(** What is sealed is unsealed under every key with the same secret. *)
Lemma seal_unseal nonce k k' algorithm plaintext :
  length nonce = 12%nat -> len plaintext <= u64_max -> ak_secret k' = ak_secret k ->
  exists blob, seal nonce k algorithm plaintext = COk blob /\ len blob = 44 + len plaintext /\
    unseal k' algorithm blob = COk plaintext.
Proof.
  intros Hn Hl Hsec. destruct (azure_xor_invol (wrap_enc_subkey k) nonce plaintext Hl) as (body & E1 & E2 & E3).
  unfold seal, unseal. rewrite E1. cbn [comp_bind]. eexists. split; [done|].
  assert (len (nonce ++ body) = 12 + len plaintext) as Hlen by (unfold len; rewrite length_app; lia).
  pose proof (wrap_tag_length (wrap_auth_subkey k) algorithm (nonce ++ body)) as Htag.
  assert (len (wrap_tag_with_sub (wrap_auth_subkey k) algorithm (nonce ++ body)) = 32) as Hlt by (unfold len; by rewrite Htag).
  split; [rewrite len_app, Hlen, Hlt; lia|]. pose proof (len_nonneg plaintext).
  rewrite (proj2 (Z.ltb_ge _ _)) by (rewrite len_app, Hlen, Hlt; lia).
  destruct (take_drop_tag (nonce ++ body) _ Htag) as [-> ->].
  unfold wrap_auth_subkey, wrap_enc_subkey in *. rewrite Hsec, bool_decide_true by done. cbn [negb].
  rewrite <- Hn at 1 2. by rewrite take_app_length, drop_app_length.
Qed.

Lemma value_b64_ok bs : len bs <= 98044 -> validate_value_b64 (b64_encode bs) = Ok tt.
Proof.
  intros Hl. unfold validate_value_b64, b64_encode. rewrite as_from_bytes, b64_chars_is_b64, b64_chars_len.
  unfold AZURE_MAX_VALUE_LEN. rewrite (proj2 (Z.ltb_ge _ _)); [done|]. Z.to_euclidean_division_equations. lia.
Qed.

Lemma azure_encrypt_inv env identity name algorithm plaintext s resp s1 :
  process_as env identity (Encrypt name algorithm (b64_encode plaintext)) s = (COk resp, s1) ->
  s1 = s /\ validate_url_component name = Ok tt /\ validate_algorithm "encrypt" algorithm = Ok tt /\
  is_aead_shaped_algorithm algorithm = false /\
  exists k kid ct, az_keys s !! name = Some k /\ key_kid s k = COk kid /\ seal (ae_nonce env) k algorithm plaintext = COk ct /\
    resp = kid_value kid (JString (b64_encode ct)).
Proof.
  destruct (process_cases env identity (Encrypt name algorithm (b64_encode plaintext)) s) as [[-> _]|[-> _]]; [done|].
  cbn [azure_dispatch]. intros [= He <-]. split; [done|]. unfold azure_encrypt in He. inv_comp.
  destruct (is_aead_shaped_algorithm algorithm); [done|]. inv_comp.
  match goal with E : live_key _ _ = COk ?x |- _ => rename x into k; apply live_key_inv in E as [Hk _] end.
  destruct (azure_supports_encrypt (ak_kty k)); [|done]. cbn [negb] in He. inv_comp.
  repeat match goal with E : of_result _ = COk ?u |- _ => apply of_result_COk in E; try destruct u end.
  match goal with E : azure_b64_decode _ = COk _ |- _ => unfold azure_b64_decode in E; rewrite b64_roundtrip_bytes in E; cbn in E end. inv_comp.
  split_and!; [done..|]. by eexists k, _, _.
Qed.

Lemma azure_decrypt_ok env identity name algorithm blob s k kid plaintext :
  validate_url_component name = Ok tt -> validate_algorithm "encrypt" algorithm = Ok tt ->
  is_aead_shaped_algorithm algorithm = false -> az_acl s identity name OpCrypto = true ->
  az_keys s !! name = Some k -> ak_deleted_at k = None -> key_kid s k = COk kid -> len blob <= 98044 ->
  unseal k algorithm blob = COk plaintext ->
  process_as env identity (Decrypt name algorithm (b64_encode blob)) s = (COk (kid_value kid (JString (b64_encode plaintext))), s).
Proof.
  intros Hn Halg Haead Hacl Hk Hd Hkid Hl Hu. unfold process_as. cbn [classify]. rewrite Hacl. cbn [negb azure_dispatch].
  unfold azure_decrypt. change (validate_algorithm "decrypt" algorithm) with (validate_algorithm "encrypt" algorithm).
  rewrite Hn, Halg, Haead. cbn [of_result comp_bind]. rewrite value_b64_ok by done. cbn [of_result comp_bind].
  unfold live_key. rewrite Hk. cbn [ok_or comp_bind]. rewrite Hd. cbn [comp_bind]. rewrite Hkid. cbn [comp_bind].
  unfold azure_b64_decode. rewrite b64_roundtrip_bytes. cbn [ok_or comp_bind]. by rewrite Hu.
Qed.

(** Ciphertexts stay readable. In every reachable vault, what an encryption returned is
    decrypted to the plaintext by every later request with the same algorithm by a caller
    with the right, whatever is requested in between, also after the key was deleted and
    recovered, as long as the key was not purged and is not marked deleted. *)
Theorem azure_ciphertext_survives s env identity name algorithm plaintext resp s1 after env' identity' k2 :
  azure_reach s -> length (ae_nonce env) = 12%nat -> len plaintext <= 98000 ->
  process_as env identity (Encrypt name algorithm (b64_encode plaintext)) s = (COk resp, s1) ->
  Forall (fun r => r.2 <> PurgeKey name /\ length (ae_secret r.1.1) = 32%nat) after ->
  az_keys (azure_run after s1) !! name = Some k2 -> ak_deleted_at k2 = None -> az_acl s identity' name OpCrypto = true ->
  exists kid ct, resp = kid_value kid (JString ct) /\
    process_as env' identity' (Decrypt name algorithm ct) (azure_run after s1)
    = (COk (kid_value kid (JString (b64_encode plaintext))), azure_run after s1).
Proof.
  intros Hs%azure_reach_ok Hn Hl He Hafter Hk2 Hd Hacl.
  apply azure_encrypt_inv in He as (-> & Hname & Halg & Haead & k & kid & ct & Hk & Hkid & Hseal & ->).
  destruct (azure_run_keeps after s name k Hs Hafter Hk) as (_ & [F1 F2 _] & k2' & Hk2' & Hsame).
  rewrite Hk2 in Hk2'. injection Hk2' as <-.
  destruct (seal_unseal (ae_nonce env) k k2 algorithm plaintext Hn) as (ct' & E1 & E2 & E3); [unfold u64_max; lia|by rewrite Hsame|].
  rewrite E1 in Hseal. injection Hseal as <-. eexists _, _. split; [done|].
  apply (azure_decrypt_ok env' identity' name algorithm ct' _ k2); try done; [by rewrite F2| |lia].
  unfold key_kid, key_id in *. by rewrite F1, Hsame.
Qed.

(** ** Backups *)

Lemma url_component_utf8 s : validate_url_component s = Ok tt -> from_utf8 (as_bytes s) = COk s.
Proof.
  intros (_ & _ & Hb)%url_component_inv. unfold from_utf8, utf8_valid. rewrite utf8_chars_ascii, from_as_bytes; [done|].
  apply Forall_forall. intros b Hin%list_elem_of_In. apply url_byte_ascii. by apply (proj1 (forallb_forall _ _) Hb).
Qed.

Lemma len16_split (bs rest : list byte) :
  len bs <= 127 ->
  from_be_bytes (take 2 (with_len16 bs ++ rest)) = len bs /\ drop 2 (with_len16 bs ++ rest) = bs ++ rest.
Proof.
  intros Hl. unfold with_len16. rewrite <- app_assoc. pose proof (len_nonneg bs).
  rewrite Z.mod_small by lia. replace 2%nat with (length (to_be_bytes 2 (len bs))) at 1 3 by apply to_be_bytes_length.
  rewrite take_app_length, drop_app_length, from_to_be_bytes by (simpl; lia). done.
Qed.

Lemma take_len_app (l k : list byte) : take (Z.to_nat (len l)) (l ++ k) = l /\ drop (Z.to_nat (len l)) (l ++ k) = k.
Proof. apply split_app. unfold len. lia. Qed.

(** Reading a backup: the key, apart from its times. *)
Lemma parse_backup now name k :
  key_ok name k ->
  parse_body now (backup_body k) = COk (mkAzureKey (ak_name k) (ak_kty k) (ak_key_size k) (ak_version k) now None (ak_secret k)).
Proof.
  intros [Hn Hnn Hv Hsec Hsz]. subst name. pose proof (proj1 (url_component_inv _) Hnn) as (_ & Hnl & _).
  pose proof (proj1 (url_component_inv _) Hv) as (_ & Hvl & _). unfold parse_body, backup_body.
  destruct (len16_split (as_bytes (ak_name k)) (with_len16 (as_bytes (ak_version k)) ++ [kty_byte (ak_kty k)]
    ++ to_be_bytes 4 (default 0 (ak_key_size k)) ++ ak_secret k) Hnl) as [-> ->].
  set (tail := with_len16 (as_bytes (ak_version k)) ++ _). rewrite (proj2 (Z.ltb_ge _ _)) by (rewrite len_app; pose proof (len_nonneg tail); lia).
  destruct (take_len_app (as_bytes (ak_name k)) tail) as [-> ->]. rewrite url_component_utf8 by done. cbn [comp_bind].
  unfold tail. destruct (len16_split (as_bytes (ak_version k)) ([kty_byte (ak_kty k)] ++ to_be_bytes 4 (default 0 (ak_key_size k)) ++ ak_secret k) Hvl) as [-> ->].
  assert (len (with_len16 (as_bytes (ak_version k))) >= 2) by (unfold with_len16; rewrite len_app; unfold len; rewrite to_be_bytes_length; lia).
  rewrite (proj2 (Z.ltb_ge _ _)) by (rewrite len_app; pose proof (len_nonneg ([kty_byte (ak_kty k)] ++ to_be_bytes 4 (default 0 (ak_key_size k)) ++ ak_secret k)); lia).
  rewrite (proj2 (Z.ltb_ge _ _)) by (rewrite !len_app; unfold len; rewrite to_be_bytes_length, Hsec; simpl; lia).
  destruct (take_len_app (as_bytes (ak_version k)) ([kty_byte (ak_kty k)] ++ to_be_bytes 4 (default 0 (ak_key_size k)) ++ ak_secret k)) as [-> ->].
  rewrite url_component_utf8 by done. cbn [comp_bind].
  replace (head ([kty_byte (ak_kty k)] ++ to_be_bytes 4 (default 0 (ak_key_size k)) ++ ak_secret k) ≫= byte_kty) with (Some (ak_kty k))
    by (by destruct (ak_kty k)).
  cbn [ok_or comp_bind app drop]. rewrite drop_0.
  destruct (split_app 4 (to_be_bytes 4 (default 0 (ak_key_size k))) (ak_secret k)) as [-> ->]; [apply to_be_bytes_length|].
  rewrite from_to_be_bytes.
  2:{ destruct (ak_key_size k) as [n|] eqn:E; cbn; [specialize (Hsz n eq_refl)|]; lia. }
  rewrite Hnn, Hv, take_ge by lia. cbn [of_result comp_bind]. do 2 f_equal.
  destruct (ak_key_size k) as [n|] eqn:E; cbn; [|done]. specialize (Hsz n eq_refl). by rewrite (proj2 (Z.eqb_neq _ _)) by lia.
Qed.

• • • • • • •

■ AIM OF THE EXERCISE: Whenever the word "specialize" appears in a line of the listing, report that line.

■ THE COMPLETED TASK:
  2:{ destruct (ak_key_size k) as [n|] eqn:E; cbn; [specialize (Hsz n eq_refl)|]; lia. }
  destruct (ak_key_size k) as [n|] eqn:E; cbn; [|done]. specialize (Hsz n eq_refl). by rewrite (proj2 (Z.eqb_neq _ _)) by lia.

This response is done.